Hoje temos um dos Arcanos menos compreendidos do Tarot: o Arcano XV, o Diabo.
A nossa formação e cultura essencialmente católica tende a associar este Arcano com o pecado, com o Mal entre outras conotações menos abonatórias. Além disso, gostaria de relembrar que não existem cartas boas ou más; elas apenas simbolizam e traduzem energias, influências ou tendências. A forma como depois, na posse desse conhecimento, escolhemos lidar com elas, ou reagir às mesmas, é isso mesmo: uma escolha que será tão mais consciente e informada quanto dela tivermos elementos.
Não existem forças superiores que nos manipulem quais marionetas nem estamos irremediavelmente condicionados por um destino escrito de forma imutável por um qualquer Autor caprichoso.
O nosso livre arbítrio é o que nos distingue e é a marca do nosso caminho neste Planeta. Assim, ao escolhermos receber as mensagens dos Arcanos, por ex., como apontando para circunstâncias fixas e inescapáveis, estamos a exercer essa nossa capacidade de escolha; da mmesma forma, quando usamos esse conhecimento para compreendermos o que nos rodeia e as consequências previsíveis ou possíveis para as nossas acções num ou noutro sentido, estaremos a exercer uma escolha muito mais consciente, iluminada, e a usar a nossa vontade para desbravar um caminho ao invés de nos desresponsabilizarmos e culparmos os outros, o Universo, a sociedade, Deus ou seja o que for...
Hoje, a mensagem é muito mais acerca disso mesmo, de enfrentarmos os nossos medos e sabermos fazer e assumir escolhas conscientes, de acordo com a nossa intuição e a nossa essência, mas fazê.lo de forma informada, estudando todos os aspectos das situações que se nos apresentam.
Sim, esta carta fala-nos inexoravelmente, de aspectos materiais, do nosso relacionamento com a nossa própria dimensão material, na qual escolhemos efectuar este percurso.

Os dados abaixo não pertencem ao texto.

Definition generate_weekly_brief `{Runtime} (cfg : config) (lm : language_model) (now : Z)
    (brand_key brand_display : string) (ads : list pydict) (analysis : pydict)
    : io event string :=
  if negb (truthy (PList (PDict <$> ads)))
  then io_ret ("# Weekly Brief — " ++ brand_display ++ "

No competitor ad data available for this period.")
  else
    let total := length ads in
    let active := length (List.filter (fun a => flag a "is_active" "_is_active") ads) in
    let top_performers :=
      length (List.filter (fun a => flag a "is_top_performer" "_is_top_performer") ads) in
    let system := BRIEF_SYSTEM in
    shown ← io_lift (first_five (dict_get_default analysis "insights" (PList [])));
    lines ← io_lift (insight_lines shown);
    let insights_text := join nl lines in
    let prompt :=
      "Write a weekly competitive intelligence brief for " ++ brand_display ++ "'s marketing team.

DATA THIS WEEK:
- Total competitor ads tracked: " ++ str_of_int (Z.of_nat total) ++ "
- Active ads right now: " ++ str_of_int (Z.of_nat active) ++ "
- Long-running top performers: " ++ str_of_int (Z.of_nat top_performers) ++ "
- Dominant theme: " ++ py_str (dict_get_default analysis "dominant_theme" (PStr "ugc_testimonial")) ++ "
- Rising theme: " ++ py_str (dict_get_default analysis "rising_theme" (PStr "unknown")) ++ "
- Creative gap: " ++ py_str (dict_get_default analysis "underused_format" (PStr "unknown")) ++ " format underused
- Top active competitor: " ++ py_str (dict_get_default analysis "top_spending_competitor" (PStr "unknown")) ++ "

KEY AI INSIGHTS:
" ++ insights_text ++ "

Write a brief with these exact sections:
1. TL;DR (2 sentences max — the most important thing that happened this week)
2. 🔥 What's Working for Competitors (2-3 specific observations)
3. 📉 What's Declining or Stopping (1-2 observations)
4. 💡 The Gap We Should Exploit (1 specific opportunity with rationale)
5. 🎯 3 Actions for This Week (numbered, specific, each one sentence)
6. One Surprise Finding (something unexpected that nobody would guess)

Keep total length under 400 words. Write like a smart colleague, not a consultant." in
    result ← _call_ai cfg lm prompt system 800;
    if negb (truthy (PStr result)) || str_contains "error" (lower result)
    then
      dominant ← io_lift (replace_receiver
                            (dict_get_default analysis "dominant_theme" (PStr "UGC testimonial")));
      pct_active ← io_lift (if truthy (PInt (Z.of_nat total)) then percent active total
                            else Ret 0%Z);
      io_ret ("# Weekly Competitive Intelligence Brief — " ++ brand_display ++ "
**Week of " ++ strftime "%B %d, %Y" now ++ "** | " ++ str_of_int (Z.of_nat total) ++ " ads tracked | " ++ str_of_int (Z.of_nat active) ++ " active

## TL;DR
Competitors are running " ++ str_of_int (Z.of_nat total) ++ " ads this week with " ++ py_str (dict_get_default analysis "top_spending_competitor" (PStr "multiple brands")) ++ " leading activity. The " ++ replace "_" " " dominant ++ " format is dominating across the competitive set.

## 🔥 What's Working for Competitors
- **UGC testimonials are everywhere** — " ++ str_of_int pct_active ++ "% of active ads use real customer stories, making authenticity the key creative strategy.
- **Long-running ads reveal hits** — " ++ str_of_int (Z.of_nat top_performers) ++ " ads have been running 30+ days, signaling competitors found winning creatives they're scaling hard.
- **" ++ py_str (dict_get_default analysis "top_spending_competitor" (PStr "Leading competitor")) ++ " is flooding feeds** with aggressive frequency across Facebook and Instagram simultaneously.

## 📉 What's Declining
- **Doctor/authority ads declining** — clinical tone is giving way to community storytelling as the dominant voice.

## 💡 The Gap to Exploit
**" ++ py_str (dict_get_default analysis "underused_format" (PStr "CAROUSEL")) ++ " ads are nearly absent** from competitors' mix. This is an immediate whitespace for " ++ brand_display ++ " to claim ownable creative territory.

## 🎯 3 Actions This Week
1. Launch 2 UGC-style testimonial ads to match competitor parity in the dominant format.
2. Create 1 " ++ py_str (dict_get_default analysis "underused_format" (PStr "carousel")) ++ " ad to exploit the creative gap — no competitor is doing this.
3. Study the 3 longest-running competitor ads and identify the hook that's keeping them alive.

## One Surprise Finding
" ++ str_of_int (Z.of_nat top_performers) ++ " ads have been running for over a month — at Meta's typical CPMs, that means these creatives have generated millions of impressions. Your competitors found something that works and are pouring budget into it. Find out what that hook is.

---
*Generated by Competitor Ad War Room • " ++ strftime "%Y-%m-%d %H:%M" now ++ "*")
    else
      io_ret ("# Weekly Competitive Intelligence Brief — " ++ brand_display ++ "
**Week of " ++ strftime "%B %d, %Y" now ++ "**

" ++ result ++ "

---
*Generated by Competitor Ad War Room • " ++ strftime "%Y-%m-%d %H:%M" now ++ "*").

End AiAnalyzer.

(** ** The sample generator ([backend/sample_data.py]) *)

Module SampleData.

(** One entry of [AD_TEMPLATES]: a theme with its ad bodies and titles. *)
Record template : Type := {
  theme : string;
  bodies : list string;
  titles : list string
}.

Definition BEBODYWISE_TEMPLATES : list template :=
  [ {| theme := "ugc_testimonial";
       bodies :=
         [ "I tried {product} for 3 months and honestly? My skin transformed 🌟 No filters needed anymore! #RealResults";
           "From acne-prone to glass skin in 60 days 😍 {product} changed everything. Link in bio!";
           "My mom asked me what I changed in my routine — I said {product} and nothing else 💕" ];
       titles :=
         [ "{brand}: Real Women, Real Results";
           "Science-Backed Skincare That Actually Works" ] |};
    {| theme := "doctor_authority";
       bodies :=
         [ "Recommended by 10,000+ dermatologists across India. {product} — because your skin deserves science.";
           "Dermatologist formulated. Clinically tested. {brand} — skincare you can trust.";
           "Dr. Priya Sharma: 'This is the only serum I recommend to all my patients for hyperpigmentation.'" ];
       titles :=
         [ "Clinically Proven Results";
           "Trusted by India's Top Dermatologists" ] |};
    {| theme := "offer_promo";
       bodies :=
         [ "🔥 FLAT 30% OFF on your first order! Use code GLOW30. Limited time only.";
           "Buy 2, Get 1 FREE on all {brand} bestsellers. Shop now before it's gone!";
           "₹499 starter kit — includes our top 3 sellers. Free shipping. 30-day return guarantee." ];
       titles :=
         [ "Limited Time Offer";
           "Today Only: 30% Off Sitewide" ] |};
    {| theme := "ingredient_science";
       bodies :=
         [ "Niacinamide 10% + Zinc 1% — the gold standard combo for oily, acne-prone skin. Now in India.";
           "2% Salicylic Acid. No SLS. No Parabens. Just science that works. That's {brand}.";
           "Our Vitamin C serum has 15% L-Ascorbic Acid — 3x more potent than the leading brand." ];
       titles :=
         [ "The Science of Beautiful Skin";
           "Ingredient Transparency Starts Here" ] |};
    {| theme := "community_story";
       bodies :=
         [ "1 million+ women in India have made the switch. Join the {brand} revolution 💪";
           "Our community of glowing women is growing every day. What's their secret? {product} 🌸";
           "From Bengaluru to Bhopal — women everywhere are choosing {brand}. Here's why." ];
       titles :=
         [ "Join 1M+ Women";
           "India's Most-Loved Skincare Brand" ] |} ].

Ser material ou atender às nossas necessidades materiais não é mau, nem o oposto de ser espiritual; bem pelo contrário, é a sua complementaridade, é a expressão, o suporte, da nossa autêntica e assumida espiritualidade!
Hoje, pois, se por um lado nos podermos sentir tentados a pequenos «pecados», saibam que não estão a ser condenados nem a atrasar qualquer aspecto da vossa experiência, nem a comprometer o vosso caminho de alma.... estão, isso sim, a respeitar e ouvir o vosso corpo, essa maravilhosa máquina que alberga a vossa alma... e muito mais.
Por outro, devemos prestar atenção a estes aspectos mais triviais da nossa vida com amor, com respeito e reconhecimento, pois se os negligenciarmos, estaremos a comprometer o suporte desta vida tridimensional e física que aceitamos e escolhemos para determinados propósitos.
Como em tudo, apenas o excesso, o desejo irrefreado e alienado se mostra prejudicial, quando desprovido de alma, de amor e de sentimento.
Vivam, pois, a vossa fisicalidade, a vossa humanidade, na plena consciência de que não são escravos dela, mas que esta e as suas vicissitudes, limitações, obstáculos, mas também beleza, emoções e anseios, é o instrumento perfeito para o vosso crescimento e iluminação!
Só por hoje, sintam, pois, verdadeira e conscientemente, a vossa dimensão material e sejam felizes!